Mencía no entendía por qué desde su salida de Burgos le acompañaba tanta mala suerte. Al llegar a Calatrava el grupo castellano había salido poco antes hacia Alarcos y con ellos iban los caballeros que capitaneaba Bruno de Oñate. Después, en Alarcos, se habían adelantado también a la comitiva para tomar Salvatierra, y ahora que había llegado hasta aquella fortaleza, nadie le daba razón sobre su paradero, y menos aún el de Diego.

—¿Mencía? —Don Álvaro dudó varias veces de si la mujer que veía al lado de su tienda era quien le parecía. Llevaba el pelo más corto y estaba bastante más cambiada de como la recordaba—. ¿Se puede saber qué haces tú por aquí?

—Busco a Diego… —contestó sin adornos—. ¿Sabes…? Nunca llegué a creerme tu carta…

Don Álvaro mantuvo un momento de silencio mientras pensaba qué decirle. La sorpresa de verla allí, su gesto esperanzado y el hecho de haberla engañado en aquella carta le condicionaban sobremanera. Ella quería saber la verdad, pero si se la explicaba sin cuidado, podría suponerle un fuerte mazazo.

—No supe que habías enviudado. Lo siento. Me enteré por terceras personas. —Don Álvaro intentó ganar algo de tiempo.

—Ocurrió hace tres años. Mi marido sufrió un fatal accidente y murió en el acto, toda una desgracia. Pero, Álvaro, no evites el verdadero motivo por el que he venido a hablarte… —Le sujetó por las muñecas y al mirarle dejó por entendido que no aceptaría más evasivas.

—Tal vez deberías haberme explicado entonces muchas más cosas en aquella carta…
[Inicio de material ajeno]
(** X16: once the exchange has been attempted, every exception of a class
    deriving from [Exception] is swallowed, wherever in the [try] block it
    arises: the script ends normally, and its output ends either with the
    refresh-token assignment or with the error message and the three
    hints.  Only an exception outside [Exception] ends it abnormally. *)
Theorem attempted_exchange_outcomes
    (w w' : W) (t : trace) (r : exc + unit) :
  run h script w = (t, r, w') ->
  exchanges t <> [] ->
  (termination_of r = ExitNormally /\
   ((exists R before,
       printed t = before ++ ["GOOGLE_ADS_REFRESH_TOKEN=" +:+ py_str R]) \/
    (exists e,
       is_Exception e = true /\
       exists before,
       printed t =
         before ++
         [nl +:+ "Error: " +:+ exc_str e;
          nl +:+ "Common issues:";
          "1. Redirect URI mismatch - check your OAuth client configuration";
          "2. Invalid authorization code - try generating a new auth URL";
          "3. Network issues - check your internet connection"]))) \/
  (exists e, termination_of r = UncaughtException e /\ is_Exception e = false).
Proof.
  intros Hrun. start_script Hrun. fold_goal t r.
  exec_script Hrun; unfold_goal; intros Hexchange;
    observe_in Hexchange; try congruence; clear Hexchange; exec_done;
    first
      [ right; eexists; split; [reflexivity | eassumption]
      | left; split; [reflexivity |]; observations;
        first
          [ solve [left; eexists; ends_with]
          | solve [right; eexists; split; [eassumption |]; ends_with] ] ].
Qed.

(** What the selection prints tells what it returns. *)
Lemma select_redirect_uri_announces (v : pyval) (w w' : W) (t : trace) (r : exc + pyval) :
  run h (select_redirect_uri v) w = (t, r, w') ->
  match r with
  | inr uri =>
      t = map print_entry ["Using existing redirect URI: " +:+ py_str uri] \/
      (uri = PStr REDIRECT_URI /\
       t = map print_entry
             ["Using default redirect URI: http://localhost:8080/callback";
              "Make sure you've added this URI to your OAuth client in Google Cloud Console!"])
  | inl _ => t = []
  end.
Proof.
  intros Hrun. exec Hrun; exec_done; auto.
Qed.

Ltac stage_announced Hstage :=
  lazymatch type of Hstage with
  | run h show_oauth_client_info _ = _ =>
      let answer := fresh "answer" in
      let rest := fresh "shown" in
      let Hshown := fresh "Hshown" in
      let Hload := fresh "Hload" in
      apply show_oauth_client_info_shape in Hstage
        as (answer & shown & -> & Hshown & Hload)
  | run h (select_redirect_uri _) _ = _ =>
      apply select_redirect_uri_announces in Hstage
  end.

Ltac announced :=
  repeat match goal with
         | Ht : ?t = [] |- _ => subst t
         | Ht : _ = map print_entry _ \/ _ |- _ => destruct Ht as [-> | [-> ->]]
         end.

Ltac exec_announced Hrun := exec_with stage_announced norm_binds Hrun.

(** X14: the redirect URI assigned to the flow is the one the script has
    just announced: the announcement is printed, the flow is built, and
    the announced value is assigned to its [redirect_uri], in this order
    and with nothing in between. *)
Theorem flow_is_given_the_announced_uri
    (w w' : W) (t : trace) (r : exc + unit) (uri : pyval) :
  run h script w = (t, r, w') ->
  redirect_uris_set t = [uri] ->
  exists lines before built after,
    (lines = ["Using existing redirect URI: " +:+ py_str uri] \/
     uri = PStr REDIRECT_URI /\
     lines = ["Using default redirect URI: http://localhost:8080/callback";
              "Make sure you've added this URI to your OAuth client in Google Cloud Console!"]) /\
    t = before ++ map print_entry lines
        ++ Entry (FlowFromClientSecretsFile CREDENTIALS_FILE SCOPES) (inr built)
           :: Entry (FlowSetRedirectUri built uri) tt :: after.
Proof.
  intros Hrun. start_script Hrun. fold_goal t r.
  exec_announced Hrun; unfold_goal; intros Hset; announced;
    observe_in Hset; try discriminate Hset;
    injection Hset as <-;
    eexists _, (_ :: _ :: _ :: _ :: _ :: _), _, _;
    first
      [ solve [split; [left; reflexivity | cbn [app map]; reflexivity]]
      | solve [split; [right; split; reflexivity | cbn [app map]; reflexivity]] ].
Qed.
—Puede ser… En ese momento no lo consideré necesario, mi único afán era encontrar al amor de mi vida, a Diego. He cabalgado sola desde Burgos y me he enfrentado a todo tipo de peligros para estar hoy aquí. Tomé la pista de un calatravo, Bruno de Oñate, y la he seguido hasta este campamento. Álvaro… —Le miró a los ojos—. He arriesgado mucho y creo que ya he padecido suficiente en el camino. Nadie parece saber nada sobre él, y créeme que he preguntado casi a todos. No lo entiendo, le he buscado en cada una de las tiendas, entre las caballerías, y nadie parece haberle visto. No sé qué más hacer. —Se le saltaron las lágrimas desesperada—. En mi interior sé que está vivo, pero nadie me da motivos para seguir creyéndolo. Por favor, háblame, no retrases más lo que tengas que decir…

—De acuerdo… En su momento te engañé asegurándote que Diego había muerto. Lo hice para protegerle, y también pensando en ti, pues entonces no sabía lo de Fabián. —A Mencía se le iluminó la cara al ver confirmadas sus sospechas—. Diego tuvo mucha suerte al coincidir en los calabozos de Cuéllar con ese calatravo al que seguías, Bruno de Oñate, quien después de salvarle de la horca, lo trajo hasta aquí —señaló el magno perfil de la fortaleza de Salvatierra—, amparándose en las ventajas de su lejanía e independencia. Por aquel entonces, buscábamos a un hombre con capacidades parecidas a las suyas, y entendimos que éste era el mejor lugar para mantenerlo a salvo de la acción de la justicia.

Don Álvaro le contó algún detalle más sobre las actividades de Diego en esos años y le terminó dando la noticia de que había dejado el campamento el día anterior para cumplir una delicada misión.

—¿Qué puede ser más delicado que la propia guerra? —le preguntó llena de inquietud.

Don Álvaro miró a su alrededor, hizo que bajara la voz y la invitó a entrar dentro de su tienda.

—No puedo revelártelo. Su misión puede resultar decisiva para todos nosotros. No veas en mi deliberada discreción una falta de confianza en ti. Hemos sabido que al-Nasir tiene algunos espías destacados entre nuestras tropas. ¿Me entiendes? Si por alguna indiscreción llegase a oídos del califa lo que pretendemos hacer, mataría a Diego con sus propias manos. Debo velar por su seguridad…

—A tenor de lo que acabo de oír, deduzco que estáis tratando de infiltrarle dentro del bando sarraceno… —Se llevó una mano a la boca aterrorizada y sus ojos se llenaron de lágrimas. Tantos años buscándole, tanto esfuerzo para dar con él, y ahora que lo tenía tan cerca, el riesgo de perderle era elevado. Sobrecogida por la gravedad de la situación, no pudo aguantar más y lloró en brazos de Álvaro.

—No imaginaba que lo amases tanto…

—Más que a nadie y a nada en el mundo… —le respondió entre sollozos—. ¿Qué será ahora de él?